My workplace is unique. Not only is the type of work we do (immigration and multiculturalism policy) somewhat unusual, but the nature of the work means that the people I work for, and with, come from every corner of the globe, speak all languages, practice all customs, and range from millionaire entrepreneurs who have come to Canada to start businesses to refugees who arrived literally with their hopes and dreams and the clothing on their backs.

This leads to some work circumstances and situations that I suppose would be considered incredibly odd or bizarre in other workplaces or, as today, leads to me realizing that I utter some odd statements in the course of my workday. So starting today I introduce to you "Things We Said Today", a collection of rather odd things I found myself uttering (or overhearing) in the course of the workday.

"I need a parole officer. No, no particular one. Any parole officer will do, actually."

"Well, how close is Farsi to Urdu? Can they wing it?"

and last but not least:

"Okay. Just make sure she knows they eat with their hands. You'd be surprised how much that freaks some people out."

ronnie

Wednesday, January 04, 2006

The kids aren't all right.

Pete Townshend has become the latest rocker to confess how a serious hearing loss has dramatically affected his life and career.

In this post on his weblog, he outlines how he believes that headphones have done much more damage than live shows, and begs people to beware of the hazards of headphones of all types.

"Hearing loss is a terrible thing because it cannot be repaired," he writes.

He is right. The most frustrating thing about hearing loss is the terrible irreversibility of it. Even I, who experienced the miracle of going from deafness to sound, will never really 'hear' again. It'll always be a problem and a frustration for me and those around me. Hearing loss is always in some degree forever, as irreversible as death.

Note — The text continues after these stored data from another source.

Lemma parse_bool_or_number_or_symbol_emits fuel p t p' :
  parse_bool_or_number_or_symbol fuel p = Done t p' ->
  (remaining p' < remaining p)%nat /\
  exists e, handler p' = handler p ++ [e] /\ value_trace t [e].
Proof.
  unfold parse_bool_or_number_or_symbol. intros H.
  inv_bind H. get_in E.
  destruct (negb (is_word_character a)).
  { apply parser_error_Done in H. contradiction. }
  inv_bind H. quiet_in E0.
  destruct (a0 =? "true")%string.
  { inv_bind H. emit_in E1. inversion H; subst.
    split; [lia|]. eexists. split; [handler_chain|constructor]. }
  destruct (a0 =? "false")%string.
  { inv_bind H. emit_in E1. inversion H; subst.
    split; [lia|]. eexists. split; [handler_chain|constructor]. }
  destruct (Regex.regex_match a0 integer_regex).
  { inv_bind H. quiet_in E1. inv_bind H. emit_in E2. inversion H; subst.
    split; [lia|]. eexists. split; [handler_chain|constructor]. }
  destruct (Regex.regex_match a0 float_regex).
  { inv_bind H. quiet_in E1. inv_bind H. emit_in E2. inversion H; subst.
    split; [lia|]. eexists. split; [handler_chain|constructor]. }
  destruct (Regex.regex_match a0 symbol_regex).
  { inv_bind H. emit_in E1. inversion H; subst.
    split; [lia|]. eexists. split; [handler_chain|constructor]. }
  discriminate.
Qed.

Lemma array_items_comments array_type n items texts :
  array_items array_type n items ->
  array_items array_type n (items ++ map Handler.comment texts).
Proof.
  revert items. induction texts as [|text texts IH]; intros items H; simpl.
  - rewrite app_nil_r. exact H.
  - change (Handler.comment text :: map Handler.comment texts)
      with ([@Handler.comment double text] ++ map Handler.comment texts).
    rewrite app_assoc. apply IH. constructor. exact H.
Qed.
(** * Verification of the ASTRID HUD backend (src/astrid/main.py)

    A shallow embedding of the intent classifier, the reply generator,
    the conversation log, the connection registry with its broadcast,
    the REST state operations and the websocket endpoint with its
    message handler. *)

From Stdlib Require Import Bool List Ascii String ZArith QArith Lia Permutation.
From Stdlib Require Import Numbers.DecimalString.
Import ListNotations.

Open Scope list_scope.

(** ** Python strings

    Python [str] values are modelled as ASCII character lists; string
    literals of the source are written as Rocq strings and converted. *)

Definition pystr := list ascii.

Coercion list_ascii_of_string : string >-> list.

(** [str.isspace] on ASCII: \t \n \v \f \r, the separators 0x1c..0x1f,
    and the space. *)
Definition is_space (c : ascii) : bool :=
  let n := nat_of_ascii c in
  ((9 <=? n) && (n <=? 13))%nat || ((28 <=? n) && (n <=? 32))%nat.

(** [str.lower] on ASCII: A..Z become a..z. *)
Definition lower_char (c : ascii) : ascii :=
  let n := nat_of_ascii c in
  if ((65 <=? n) && (n <=? 90))%nat then ascii_of_nat (n + 32) else c.

Definition lower (s : pystr) : pystr := map lower_char s.

Fixpoint lstrip (s : pystr) : pystr :=
  match s with
  | [] => []
  | c :: s' => if is_space c then lstrip s' else s
  end.

(** [str.strip()] with no argument. *)
Definition strip (s : pystr) : pystr := rev (lstrip (rev (lstrip s))).

Fixpoint is_prefix (w s : pystr) : bool :=
  match w, s with
  | [], _ => true
  | a :: w', b :: s' => Ascii.eqb a b && is_prefix w' s'
  | _ :: _, [] => false
  end.

(** Python's [word in s] on strings: substring containment. *)
Fixpoint contains (w s : pystr) : bool :=
  is_prefix w s ||
  match s with
  | [] => false
  | _ :: s' => contains w s'
  end.

(** [any(word in message_lower for word in words)] *)
Definition any_in (words : list pystr) (s : pystr) : bool :=
  existsb (fun w => contains w s) words.

(** [str.split()] with no argument: maximal runs of non-space characters. *)
Fixpoint split_words_acc (cur : pystr) (s : pystr) : list pystr :=
  match s with
  | [] => match cur with [] => [] | _ => [rev cur] end
  | c :: s' =>
      if is_space c then
        match cur with
        | [] => split_words_acc [] s'
        | _ => rev cur :: split_words_acc [] s'
        end
      else split_words_acc (c :: cur) s'
  end.

Definition split_words (s : pystr) : list pystr := split_words_acc [] s.

(** [str(n)] for a Python [int]. *)
Definition str_int (z : Z) : pystr :=
  list_ascii_of_string (NilEmpty.string_of_int (Z.to_int z)).
(** * CoreLocalArray (util/core_local.h): a shallow embedding and its properties

    The header defines a class template [CoreLocalArray<T>]: an array of
    [1 << size_shift_] values of [T], one slot per (rounded up) CPU core.
    The embedding below follows the header member by member.

    - C++ integers are values of [Z]; every conversion and every operation
      that can leave the range of its type is written out ([to_uint],
      [to_size_t], [shl_uint], [shl_int], [sub_int]).
    - A call ends in an [outcome]: a value, a failed [assert], a
      [std::bad_alloc], or behaviour the language leaves undefined.
    - The services the header consumes ([std::thread::hardware_concurrency],
      [port::PhysicalCoreID], [Random::GetTLSInstance()->Uniform],
      [operator new[]]) are not part of the header; their answers are
      arguments of the embedded members or fields of [Platform]. *)

From Stdlib Require Import ZArith Bool Lia List.
Import ListNotations.
Local Open Scope Z_scope.

(** ** Outcomes *)

Inductive outcome (A : Type) : Type :=
| Ret (a : A)     (* the call returns [a] *)
| AssertFail      (* an [assert] fired: the process aborts *)
| BadAlloc        (* [new] threw [std::bad_alloc] (or [std::bad_array_new_length]) *)
| Undefined       (* behaviour undefined by the language *)
| OutOfFuel.      (* the loop bound of the model was reached *)

Arguments Ret {A} a.
Arguments AssertFail {A}.
Arguments BadAlloc {A}.
Arguments Undefined {A}.
Arguments OutOfFuel {A}.
(** The statement over rows with pairwise distinct keys, none of them
    written before by this statement: it succeeds; a row is reported as
    inserted exactly when its key was absent; the rows of other keys are
    left alone; the row of each key is the insert of, or the update by, its
    record. *)
Lemma upsert_statement_spec now job_data : forall table serial touched,
  NoDup (keys job_data) ->
  (forall k, k ∈ keys job_data -> k ∉ touched) ->
  exists table',
    upsert_statement now job_data table serial touched
    = inr (map (fun job => bool_decide (table !! position_uri job = None)) job_data,
           table', serial + Z.of_nat (length job_data))
    /\ (forall k, k ∉ keys job_data -> table' !! k = table !! k)
    /\ (forall i job, job_data !! i = Some job ->
          table' !! position_uri job
          = Some match table !! position_uri job with
                 | Some old => do_update now job old
                 | None => do_insert now (serial + Z.of_nat i) job
                 end).
Proof.
  unfold keys.
  induction job_data as [|j rest IH]; intros table serial touched Hnd Hfresh.
  - exists table. simpl. rewrite Z.add_0_r. split; [reflexivity|].
    split; [reflexivity|]. intros i job H. discriminate.
  - rewrite fmap_cons in Hnd. apply NoDup_cons in Hnd. destruct Hnd as [Hj Hnd].
    cbn [upsert_statement].
    destruct (decide (position_uri j ∈ touched)) as [Hin|_].
    { exfalso. apply (Hfresh (position_uri j)); [set_solver|exact Hin]. }
    set (row := match table !! position_uri j with
                | Some old => do_update now j old
                | None => do_insert now serial j
                end).
    assert (Hpair :
      match table !! position_uri j with
      | Some old => (false, <[position_uri j := do_update now j old]> table)
      | None => (true, <[position_uri j := do_insert now serial j]> table)
      end
      = (bool_decide (table !! position_uri j = None),
         <[position_uri j := row]> table)).
    { subst row. destruct (table !! position_uri j); reflexivity. }
    rewrite Hpair. clear Hpair.
    destruct (IH (<[position_uri j := row]> table) (serial + 1)
                 ({[position_uri j]} ∪ touched) Hnd)
      as (table' & Hrun & Hother & Hrows).
    { intros k Hk. specialize (Hfresh k). set_solver. }
    rewrite Hrun. exists table'. split; [|split].
    + f_equal. f_equal; [|cbn [length]; lia]. f_equal. cbn [map]. f_equal.
      apply map_ext_in. intros job Hjob.
      rewrite lookup_insert_ne; [reflexivity|].
      intros Heq. apply Hj. rewrite Heq. apply list_elem_of_fmap.
      exists job. split; [reflexivity|]. apply list_elem_of_In. exact Hjob.
    + intros k Hk. rewrite fmap_cons in Hk.
      rewrite Hother by set_solver. apply lookup_insert_ne. set_solver.
    + intros i job Hi. destruct i as [|i]; simpl in Hi.
      * injection Hi as <-. rewrite Hother by exact Hj.
        rewrite lookup_insert_eq. subst row. rewrite Z.add_0_r. reflexivity.
      * rewrite (Hrows i job Hi).
        assert (Hne : position_uri j <> position_uri job).
        { intros Heq. apply Hj. rewrite Heq. apply list_elem_of_fmap.
          exists job. split; [reflexivity|]. eapply list_elem_of_lookup_2. exact Hi. }
        rewrite lookup_insert_ne by exact Hne.
        destruct (table !! position_uri job); [reflexivity|].
        do 2 f_equal. lia.
Qed.

Lemma count_inserted_all (f : JobPosting -> bool) (b : bool) l :
  (forall job, job ∈ l -> f job = b) ->
  count_inserted (map f l) = if b then Z.of_nat (length l) else 0.
Proof.
  unfold count_inserted. induction l as [|x l IH]; intros H.
  - destruct b; reflexivity.
  - cbn [map]. pose proof (H x ltac:(set_solver)) as Hx.
    assert (IH' := IH ltac:(intros; apply H; set_solver)).
    destruct b.
    + rewrite filter_cons_True by exact Hx. cbn [length]. lia.
    + rewrite filter_cons_False by congruence. exact IH'.
Qed.

End UpsertStatement.

Section MonadSteps.
Context {Remote : Type}.
Implicit Types (w : @World Remote).

Lemma bind_of_return {A B} (m : @Exec Remote A) (k : A -> @Exec Remote B)
    w a w1 :
  m w = (Return a, w1) -> bind m k w = k a w1.
Proof. intros H. unfold bind. rewrite H. reflexivity. Qed.

Lemma bind_of_raise {A B} (m : @Exec Remote A) (k : A -> @Exec Remote B)
    w e w1 :
  m w = (Raise e, w1) -> bind m k w = (Raise e, w1).
Proof. intros H. unfold bind. rewrite H. reflexivity. Qed.

Lemma try_except_of_return {A} (body : @Exec Remote A) handler w a w1 :
  body w = (Return a, w1) -> try_except body handler w = (Return a, w1).
Proof. intros H. unfold try_except. rewrite H. reflexivity. Qed.

Lemma try_except_of_raise {A} (body : @Exec Remote A) handler w e w1 :
  body w = (Raise e, w1) -> try_except body handler w = handler e w1.
Proof. intros H. unfold try_except. rewrite H. reflexivity. Qed.

Lemma invoke_returns {A} (op : @Op Remote A) w a o :
  op (outside w) = (inr a, o) -> invoke op w = (Return a, called None o w).
Proof. intros H. unfold invoke. rewrite H. reflexivity. Qed.

Lemma invoke_raises {A} (op : @Op Remote A) w e o :
  op (outside w) = (inl e, o) -> invoke op w = (Raise e, called (Some e) o w).
Proof. intros H. unfold invoke. rewrite H. reflexivity. Qed.

Lemma calls_of_snoc l r : calls_of (l ++ [EvCall r]) = calls_of l + 1.
Proof. unfold calls_of, calls_in. rewrite omap_app, length_app. cbn. lia. Qed.

Lemma calls_of_called r o w :
  calls_of (log (called r o w)) = calls_of (log w) + 1.
Proof. apply calls_of_snoc. Qed.

End MonadSteps.

Section UpsertProperties.
Context {Remote : Type} (psycopg2_connect : @Op Remote (@Connection Remote)).
Implicit Types (w : @World Remote) (jobs : list JobPosting).

Local Abbreviation undecorated := (upsert_jobs_undecorated psycopg2_connect).

(** A decorated function whose first attempt returns. *)
Lemma retry_first_success {A} N d b (func : Exec A) w v w' :
  1 <= N -> func w = (Return v, w') ->
  retry N d b func w = (Return (Some v), w').
Proof.
  intros HN Hrun. unfold retry. cbn [retry_loop].
  destruct (Z.ltb_spec 0 N); [|lia].
  unfold try_except, bind. rewrite Hrun. reflexivity.
Qed.

(** The steps of a transaction. *)
Lemma get_connection_refused {A} (body : Connection -> Exec A) w e o1 :
  psycopg2_connect (outside w) = (inl e, o1) ->
  get_connection psycopg2_connect body w = (Raise e, called (Some e) o1 w).
Proof.
  intros Hconn. unfold get_connection.
  apply bind_of_raise, invoke_raises, Hconn.
Qed.

Lemma get_connection_connected {A} (body : Connection -> Exec A) w conn o1 :
  psycopg2_connect (outside w) = (inr conn, o1) ->
  get_connection psycopg2_connect body w
  = try_except (body conn)
      (fun e =>
         bind (modify (fun w' => set_table (job_postings w) (next_id w') w'))
              (fun _ => raise e))
      (called None o1 w).
Proof.
  intros Hconn. unfold get_connection.
  rewrite (bind_of_return _ _ _ _ _ (invoke_returns _ _ _ _ Hconn)).
  reflexivity.
Qed.

Lemma execute_values_raises conn job_data w e o2 :
  cur_execute conn (UpsertSQL job_data) (outside w) = (inl e, o2) ->
  execute_values conn job_data w = (Raise e, called (Some e) o2 w).
Proof.
  intros Hexec. unfold execute_values.
  apply bind_of_raise, invoke_raises, Hexec.
Qed.

Lemma execute_values_returns conn job_data w o2 results table' serial' :
  cur_execute conn (UpsertSQL job_data) (outside w) = (inr tt, o2) ->
  upsert_statement (clock o2) job_data (job_postings w) (next_id w) ∅
  = inr (results, table', serial') ->
  execute_values conn job_data w
  = (Return results, set_table table' serial' (called None o2 w)).
Proof.
  intros Hexec Hrun. unfold execute_values.
  rewrite (bind_of_return _ _ _ _ _ (invoke_returns _ _ _ _ Hexec)).
  unfold bind, time_time, get, modify, ret. simpl. rewrite Hrun. reflexivity.
Qed.

Lemma undecorated_unfold jobs :
  jobs <> [] ->
  undecorated jobs
  = try_except
      (get_connection psycopg2_connect (fun conn =>
         bind (execute_values conn (deduplicate jobs)) (fun results =>
         bind (invoke (conn_commit conn)) (fun _ =>
         ret (mkStats (count_inserted results)
                      (Z.of_nat (length results) - count_inserted results)
                      (Z.of_nat (length results)))))))
      (fun e => raise e).
Proof. intros Hne. destruct jobs; [contradiction|reflexivity]. Qed.

(** One attempt of the upsert over a non-empty batch.  Either the
    connection, the statement and the commit all go through: it returns
    the statistics, the rows of the batch's keys are the inserts of, or
    the updates by, the retained records, stamped with the time of the
    statement, and no other row is touched.  Or one of the three raises:
    the attempt raises that exception and the rows are as they were. *)
Lemma undecorated_outcome jobs w :
  jobs <> [] ->
  (exists conn o1 o2 o3 w1,
      psycopg2_connect (outside w) = (inr conn, o1)
      /\ cur_execute conn (UpsertSQL (deduplicate jobs)) o1 = (inr tt, o2)
      /\ conn_commit conn o2 = (inr tt, o3)
      /\ undecorated jobs w = (Return (stats_of (job_postings w) jobs), w1)
      /\ outside w1 = o3
      /\ (forall k, k ∉ keys (deduplicate jobs) ->
            job_postings w1 !! k = job_postings w !! k)
      /\ (forall i job, deduplicate jobs !! i = Some job ->
            job_postings w1 !! position_uri job
            = Some match job_postings w !! position_uri job with
                   | Some old => do_update (clock o2) job old
                   | None => do_insert (clock o2) (next_id w + Z.of_nat i) job
                   end))
  \/ (exists e w1,
        undecorated jobs w = (Raise e, w1)
        /\ job_postings w1 = job_postings w
        /\ calls_of (log w) + 1 <= calls_of (log w1) <= calls_of (log w) + 3
        /\ database_raises psycopg2_connect e).
Proof.
  intros Hne. rewrite (undecorated_unfold _ Hne).
  destruct (psycopg2_connect (outside w)) as [[e|conn] o1] eqn:Hconn.
  { right. exists e, (called (Some e) o1 w). split.
    - rewrite (try_except_of_raise _ _ _ _ _ (get_connection_refused _ _ _ _ Hconn)).
      reflexivity.
    - split; [reflexivity|]. split; [rewrite calls_of_called; lia|].
      left. eauto. }
  set (wc := called None o1 w).
  assert (Hwc : calls_of (log wc) = calls_of (log w) + 1)
    by apply calls_of_called.
  destruct (cur_execute conn (UpsertSQL (deduplicate jobs)) o1)
    as [[e|[]] o2] eqn:Hexec.
  { right. exists e. eexists. split.
    - erewrite try_except_of_raise; [reflexivity|].
      rewrite (get_connection_connected _ _ _ _ Hconn).
      erewrite try_except_of_raise; [reflexivity|].
      apply bind_of_raise, execute_values_raises. exact Hexec.
    - split; [reflexivity|]. split.
      + cbn [log set_table]. rewrite calls_of_called. fold wc. lia.
      + right. exists (outside w), conn, o1. split; [exact Hconn|]. left. eauto. }
  destruct (upsert_statement_spec (clock o2) (deduplicate jobs)
              (job_postings w) (next_id w) ∅)
    as (table' & Hrun & Hother & Hrows).
  { apply deduplicate_NoDup. }
  { intros k _. set_solver. }
  pose proof (execute_values_returns conn (deduplicate jobs) wc o2 _ _ _
                Hexec Hrun) as Hvalues.
  set (we := set_table table' _ (called None o2 wc)) in Hvalues.
  assert (Hwe : calls_of (log we) = calls_of (log w) + 2).
  { subst we. cbn [log set_table]. rewrite calls_of_called. lia. }
  destruct (conn_commit conn o2) as [[e|[]] o3] eqn:Hcommit.
  { right. exists e. eexists. split.
    - erewrite try_except_of_raise; [reflexivity|].
      rewrite (get_connection_connected _ _ _ _ Hconn).
      erewrite try_except_of_raise; [reflexivity|].
      rewrite (bind_of_return _ _ _ _ _ Hvalues).
      apply bind_of_raise, invoke_raises. exact Hcommit.
    - split; [reflexivity|]. split.
      + cbn [log set_table]. rewrite calls_of_called. lia.
      + right. exists (outside w), conn, o1. split; [exact Hconn|]. right. eauto. }
  left. exists conn, o1, o2, o3, (called None o3 we).
  split; [reflexivity|]. split; [exact Hexec|]. split; [exact Hcommit|]. split.
  - apply try_except_of_return.
    rewrite (get_connection_connected _ _ _ _ Hconn).
    apply try_except_of_return.
    rewrite (bind_of_return _ _ _ _ _ Hvalues). cbv beta.
    erewrite bind_of_return; [|apply invoke_returns; exact Hcommit].
    reflexivity.
  - split; [reflexivity|]. split; [exact Hother|exact Hrows].
Qed.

The only thing as frustrating is knowing think that people are wilfully ignoring the pleas of people like Townshend, which could stop the terrible progression of hearing loss and deafness. Turn them down, and take them off.

ronnie

Sunday, January 01, 2006

"Let the Good Guys Win"

And further to my post below, my own personal wish for all of us in 2006. This song, written and recorded by three giants of Canadian music, has brought a tear to my eye every year since 1989. May all the wishes herein come true - for all of us. - ronnie

Let the Good Guys Win
Paul Hyde, Murray McLaughlin, Tom Cochrane

May I get what I want, not what I deserve
May the coming year not throw a single curve
May I hurt nobody, may I tell no lies
If I can't go on, give me strength to try

Chorus:

Ring the old year out, Ring the new year in
Bring us all good luck, Let the good guys win

Ring the old year out, Ring the new year in
Bring us all good luck, Let the good guys win

May the one you love be the one you get
May you get some place, you haven't been to yet
May your friends surround you, never do you wrong
May your eyes be clear, may your heart be strong

Chorus

May the times to come be the best you've had
May peace rule the world and make us glad
When you see something wrong, make it right
Put a shadowed world into the bright sunlight

Chorus

"...read some fine books and kiss someone who thinks you're wonderful..."

One of the charming gentlemen on rec.arts.comics.strips posted the following New Year's quote, written by writer and artist Neil Gaiman in 2001, and which Mr. Gaiman has posted on his website journal each year since.

May your 2006 be filled with magic and dreams and good madness. I hope you read some fine books and kiss someone who thinks you're wonderful, and don't to forget make some art - write or draw or build or sing or live as only you can. And I hope, somewhere in 2006, you surprise yourself.